On December 18, 1431, Pope Eugenius will declare the Council dismissed,
but the Council members will ignore the Pope and will renew the
Anti-Papal decrees of the Council of Constance, and will state the
Council to be sovereign over the Pope himself. The Pope will be deprived
of the Annates, and other taxes.
Meanwhile revolution will break out in Rome forcing
Eugenius IV to flee to Florence. He will be the twenty-sixth Pope to
flee from Rome and the last before Pope Pius IX.
Leaders in the Greek Orthodox Church will be so
pressured for assistance in combating the Turks that they will willingly
sign a statement declaring the Bishop of Rome to be “Head” of the entire
Christian Church.
23, 1637 --Scotland. Sunday, William Laud has attempted unsuccessfully
to introduce into the Church of Scotland a liturgy he has composed
himself. Mr. Laud has sent the new service book to Edinburgh. Today as
Dean Hanney attempts to read it in St. Giles’ Cathedral, Jenny Geddes,
an elderly “herb-woman”, exclaims, “William, dost thou say mass at my
hig (ear)?” and throws a stool at him. A riot follows with people
shouting through the streets, “A Pope, a Pope! Antichrist! The Sword of
the Lord and of Gideon!” Robert Baillie writes, “Are we so modest
spirits and are we so towardly handled, that there is appearance we
shall embrace in a clap such a mass of novelties?”
The liturgy is withdrawn.
The very folding stool Jenny used is said to be exhibited in the
National Museum of Antiquities in Edinburgh.

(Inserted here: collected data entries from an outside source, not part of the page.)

(* ===== verification/Prelude.v ===== *)
(** * Verification of the native tableau engine of pyHermiT

    pyHermiT is a hypertableau reasoner for OWL 2 DL ontologies.  Its native
    engine, the Rust crate under src/native, keeps a tableau: a forest of nodes
    with facts about them, agendas of work, and a stack of branches, each with
    the snapshot to go back to.  Components above it expand the tableau, merge
    nodes that were found equal, branch over ground disjunctions, jump back when a
    clash is found, and block nodes whose labels repeat those of earlier ones, so
    that the expansion ends.  A session drives the tableau until it is satisfied or
    refuted, for one query after the other, and classification asks the session
    for subsumptions and builds a taxonomy from the answers.  This library models
    the tableau store and the components that change it through its public
    operations, the session and the classification service, and proves what they
    promise.

    ** Parts of the program, and the files that model them

    - native/src/error.rs: the error record every operation may return.
      [Errors].
    - native/src/model/mod.rs: node handles with a generation, node kinds, sorts
      and lifecycles, dependency sets (sorted vectors of branch levels).
      [Model], with the ordered collections of the standard library in [Order].
    - native/src/store/state.rs: the tableau itself.  [Queue] is [StableQueue];
      [Store] has the structs ([Node], [FactRow], [GroundDisjunction], [Clash],
      [Branch], [MutableState], [TableauKernel]) and the functions on them;
      [Kernel] has one definition per method of [TableauKernel], under its
      name, and the audit [check_invariants].
    - native/src/store/trace.rs and the snapshots of state.rs: JSON documents
      that list kernel operations and are replayed one by one.  [Trace].
    - native/src/cancel.rs: the cancellation state that the reasoning thread
      polls.  [Cancel].
    - native/src/branching/mod.rs: choice points and backjumping.  [Branching].
      The trait [GroundAtomAccess] is a class, and what the brancher expects of
      its implementation is the class [GroundAtomLaws].
    - native/src/merging/mod.rs: the merging manager, which prunes the children
      of a merged node and moves its pending work.  [Merging].
    - native/src/rules: the hyperresolution rules.  [RuleModel] is model.rs
      (predicates, terms, atoms, clauses, programs, with the validation of each
      constructor), [RulePlans] is plans.rs (which atom triggers a clause and in
      which order the others are joined), [Joins] is joins.rs (the indexed
      evaluator and the exhaustive one), [RuleEngine] is engine.rs: grounding and
      dispatching atoms, heads and disjunctions, initialisation, generations of
      new facts, saturation, and the engine's checkpoints.  The engine is the
      instance of [GroundAtomAccess] the brancher runs on, and calls the merging
      manager; the control of a checkpoint is the trait of session.rs.
    - native/src/roles/mod.rs: automata for object-property chains, run on a
      bitset of states.  [Roles].
    - native/src/nominals/mod.rs: annotated equalities, nominal roots and the
      branches over them.  [Nominals]; it branches through the rule engine.
    - native/src/blocking: [Sha256] is sha256.rs; [BlockingModel] is model.rs
      (plans, limits, records of nodes and facts, assignments, errors, the traits
      of a state and of a control as classes); [Projection] is projection.rs
      (signatures, and the labels and digest of a tableau); [BlockingChecker] is
      checker.rs and cache.rs; [BlockingManager] is manager.rs (module [Manager]
      the recomputation, module [Ops] the operations) and validation.rs.  The
      validator is the class [BlockValidator].  [BlockingAdapter] is what state.rs
      implements for blocking: the tableau as a state it reads and changes.
    - native/src/existentials: [Expansion] is model.rs (obligations, programs,
      records, the traits of a state, of rules and of a control as classes),
      distinct.rs (the search for pairwise different successors) and manager.rs.
      [ExpansionAdapter] is adapter.rs: the program compiled from the rules, and
      the kernel, the rule engine, the blocking manager and the control as
      instances of the traits (module [Runtime]).  The datatypes are the class
      [NativeDatatypeExpansion].
    - native/src/session.rs: [Cancel] has the trait by which long operations look
      at cancellation and memory (module [Control]); [Session] the trait of a tableau as a class,
      [NativeTableau], and the scheduler [drive_tableau]; [SessionOps] the books
      and events of a session, its transactions, and the calls that Python makes;
      [SessionEvents] the accesses of several threads to its flags.
    - native/src/services/classification.rs: [Hierarchy] has the canonical
      taxonomies and their audit, [Classify] the oracle with its cache and the
      insertion of one element after the other, [Condense] the taxonomy of a
      complete relation by strongly connected components, and [classify_ids].

    ** How state, errors and integers are modelled

    A method that takes [&mut self] is a function [state -> outcome * state] in
    the monad [st] of this file; its notation is the bind of stdpp.  The outcome
    is [Ok], [Err] or [Crash].  [Crash] stands for what the source does not
    catch: an index out of range, or a loop that is cut off.  As in Rust, an
    error returned by [?] keeps the assignments that were made before it; only
    the operations that the source wraps in a checkpoint roll back ([atomic] in
    [Kernel], [recover_on_error] in [Branching], [watomic] in [Merging]).

    Unsigned integers are [N].  Checked additions return [None] beyond the
    width, [+ 1] without a check is taken modulo the width as in a release
    build.  [BTreeMap] and [BTreeSet] are [gmap] and [gset], iterated in the
    order of the keys ([btree_entries], [btree_elements]); vectors are lists.
    Allocation always succeeds, and a [usize] has 64 bits.

    ** Loops and fuel

    A [for] loop is a fold.  A [while] loop is a [Fixpoint] on fuel that
    answers [Crash] when the fuel is gone, and each has a proof that its fuel is
    enough: the walk along merge links and along parents has one more turn than
    the arena has nodes (a longer walk would visit a node twice, which the
    source reports as a cycle), taking a disjunction one more than the queue has
    entries, resolving clashes one more than there are branches (an exhausted
    branch disappears), closing a set of states of an automaton one more than it
    has states (a state is queued when it is first inserted), listing the bits of a
    64-bit word 64 turns, planning a join as many as the body has other atoms.
    Dispatching an atom and merging nodes call each other; the fuel is two more
    than the kernel has active nodes, because each merge takes one out.
    Saturation runs [loopM], a loop counted by a binary number that is never
    unrolled, for [2 ^ 32] turns: each turn but the last opens a generation, and
    the generation counter has 32 bits.  Draining annotated equalities and driving
    a tableau run [loopM] too, for one turn more than their limit allows.  The
    searches of classification have one turn per edge and node they can push, its
    boundary search one per node.  The walk to the ancestors of a node in blocking
    has the turns that the source counts, one per projected node, the search for
    different successors one more than its limit of steps, and evicting from the
    cache of signatures one more than there are entries, since each turn takes
    one out.

    ** What the theorems show

    - [KernelTheorems]: the invariant [wf] holds of every kernel that public
      operations reach, and on such a kernel no operation panics or loops.
      Handles are never issued twice.  [merge_nodes] and [prune_subtree] do what
      an abstract reading of the tableau as a set of derivable facts says
      ([merged], [pruned]), or roll back.  The audit accepts a well-formed
      kernel exactly when merged nodes lead to active ones; backtracking
      restores a branch's snapshot exactly when that audit accepts it.  The last
      theorem there shows reachable kernels on which it does not: pruning the
      target of an earlier merge leaves a dead link.
    - [StoreTheorems]: facts and their supports against the relation
      [derivable]; index lookup against a scan of the rows; representatives and
      ancestors against the relations [resolves] and [ancestor]; node creation;
      agendas; the choice between clashes; dependency sets against finite sets.
    - [ReasonerTheorems]: cancellation; the brancher against the step relations
      [choice_step] and [clash_step], its termination and recovery, for every
      instance of [GroundAtomLaws] and every interference of other threads; the
      merging manager against [merge_success], its rollback, and the dead link
      it can leave.
    - [RuleTheorems]: an accepted program is well typed; the planner covers every
      body once; the indexed join returns exactly the solutions of a body
      ([solution], a relation that does not mention indexes or order) that use
      the trigger row, and the semi-naive plans together find each new one; both
      evaluators answer.  The last theorem there is a run on which saturation
      misses a match of an inequality.
    - [EngineTheorems]: the engine fulfils [GroundAtomLaws], so the theorems on
      branching hold for it; dispatching, a generation, saturation and
      initialisation come back, under every schedule of the other threads, with
      kernel and engine fit for each other ([live]); the registry's audit; the
      limits of checkpoints and the round trip of a rollback.
    - [RoleTheorems]: the automaton's run decides its language [language], what
      compilation guarantees, the closure, inverse words, and the bitset.
    - [NominalTheorems]: processing a queued equality and resolving a clash of a
      nominal branch, against step relations; draining the queue terminates; two
      runs show what backjumping and an interrupt leave behind.
    - [SessionTheorems]: for every tableau that keeps the laws [TableauLaws], the
      driver decides whether the prepared problem has a model, transactions leave
      the session as they found it or poison it, and every successful check of
      every session answers right; events are numbered without gaps; threads
      exclude each other, though not from a session that was poisoned meanwhile.
    - [ClassifyTheorems]: for every tester that answers right, classification by
      insertion returns exactly the classes and direct subsumptions ([exact]); the
      audit accepts exactly the sound hierarchies ([audited]); what classification
      returns has passed it, on either way.
    - [BlockingTheorems]: the streamed digest is SHA-256 of the padded message; the
      canonical bytes of a signature determine it; the cache keeps its bounds and
      gives up what was used longest ago; a projection of the tableau shows its
      active nodes and labels, no more and no less ([shows_kernel]); the
      incremental assignments are those of a recomputation, for every history of a
      manager ([managed]) on a state that continues the last one ([projects]); with
      validated blocking a model waits until the validator has accepted every
      direct block.  The last theorem there is a run outside [projects]: a
      rejection that is forgotten while its effect is kept.
    - [ExpansionTheorems]: the search for pairwise different successors finds the
      first choice or that there is none; an obligation is satisfied exactly when
      its successors exist ([at_least]); expanding an obligation for objects with
      new witnesses satisfies it and loses nothing ([provided]); a turn of the
      manager and the resolution of a clash come back, and a failure leaves the
      tableau as it was ([undoes]).
    - [TraceSpec]: replaying a document only prints audited states of
      reachable kernels; which documents the reader accepts.

    The lemmas behind them: [KernelBase], [Arena], [Facts], [FactOps],
    [StateInv] (the invariant of a [MutableState]), [NodeOps], [Merge], [Prune],
    [KernelInv] (the invariant with the branch stack, rollback), [Totality] (the
    public operations as data, what they reach, and that they answer),
    [AuditSpec]; for the rules [RuleSpec], [PlanSpec], [JoinBase],
    [JoinSpec] and [JoinExact] (joins), [EngineBase] (what every
    operation of the engine keeps), [EngineSafe] (a judgement for computations
    that answer and keep a mode), [EngineDispatch], [EngineRun] (joins, heads,
    saturation and initialisation come back), [EngineCheckpoint]; [NominalSpec]
    and [NominalRun]; [Contracts] (what a computation that does not panic
    promises), [SessionSpec] (the laws of a tableau and the scheduler),
    [SessionRun]; for classification [HierarchyAudit] (Kahn's loop, reachability,
    the audit), [OracleSpec], [InsertSpec] (finite orders, covers, boundary
    searches, insertion), [ClassifySpec] (freezing and the whole run); for
    blocking [CacheSpec] (bytes of signatures, the cache), [ProjectionSpec] (what
    a projection contains), [BlockingSpec] (the assignment that each node must
    have, and the search for it), [BlockingInv] (incremental computation, the
    manager's invariant, the gate before a model); for expansion [ExpansionSpec]
    (choices of indices, sets of different candidates, the search), [ExpansionRun]
    (what the kernel answers to expansion, a judgement for its steps, rollback) and
    [ExpansionWitness] (what steps do not lose, the witnesses that are created,
    compiled programs).  [StoreTheorems] and
    [RuleTheorems] also hold the tableaux on which theorems are evaluated.

    ** What is not modelled

    The memory estimates ([estimated_memory_bytes]), Python conversions,
    [serde_json]'s parser and printer (parameters of [Trace]), [Instant] (the
    clock is a parameter), [lock] poisoning in cancel.rs, the sizes the compiler
    gives to types (a parameter of the engine's checkpoints and of the estimates
    of classification), the JSON renderings of blocking ([canonical_snapshot],
    [canonical_debug]).  Of the crate: the validator of
    blocks over compiled rules (blocking/compiled.rs), datatypes, the tableau that
    composes them (native_tableau.rs, so that [NativeTableau] has only small
    instances here), the realization service, the cache and the bridges of the
    services, the binary wire formats, the encoder of ontologies, and the PyO3
    bindings.
    Of the parts modelled here, five statements are still to be proved: what
    [provided] says for obligations for data values and for reused individuals, that
    operations other than pruning keep merged nodes leading to active ones (so
    that without pruning every backtrack succeeds), which components
    [accepted_components] lists, that a search which ends in [Unsat] has refuted
    every alternative, and that the condensation of a complete relation is the
    taxonomy of its closure, of which the audit is shown so far. *)

From stdpp Require Export prelude gmap strings sorting.
From stdpp Require Export list.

23, 1702 --France. Pierre Segnier, a Huguenot preacher, declares the
Lord has ordered him to take up arms to deliver the captives and
exterminate Chayla, the “archpriest of Moloch”, who has imprisoned and
tortured Christians both men and women.
Fifty men will advance. Twenty are armed with guns and
pistols; the rest carry scythes and hatchets. They sing the
seventy-fourth Psalm as they approach.
When fired upon, they force the entrance to the house,
and then the dungeon where they find some of the prisoners so crippled
by tortures, they cannot stand. Infuriated, the men heap together the
soldiers’ straw beds, chairs, etc. and set the house on fire. Chayla
jumps from a window into the garden and breaks his leg. When he is
discovered, he is pummeled to death.
23, 1743 --England. Susannah Wesley dies at age seventy-three years.
23, 1764 --Pennsylvania. At Philadelphia Gilbert Tennent dies. A
Presbyterian, he has been a faithful as well as a popular preacher of
the Word of God. His popularity has been second only to that of George
Whitefield whom he has greatly admired and with whom he has preached.
23, 1845 --Prussia. The State makes a general concession today by
recognizing the Lutheran church on German soil. Dissenting congregations
are freed from taxes supporting the State church, and the official acts
of Lutheran ministers are recognized by the State. However, their houses
of worship are still not recognized as churches.
23, 1870 --China. Mrs. James Hudson Taylor dies and is buried at
Chinkiang beside her children who have died before her.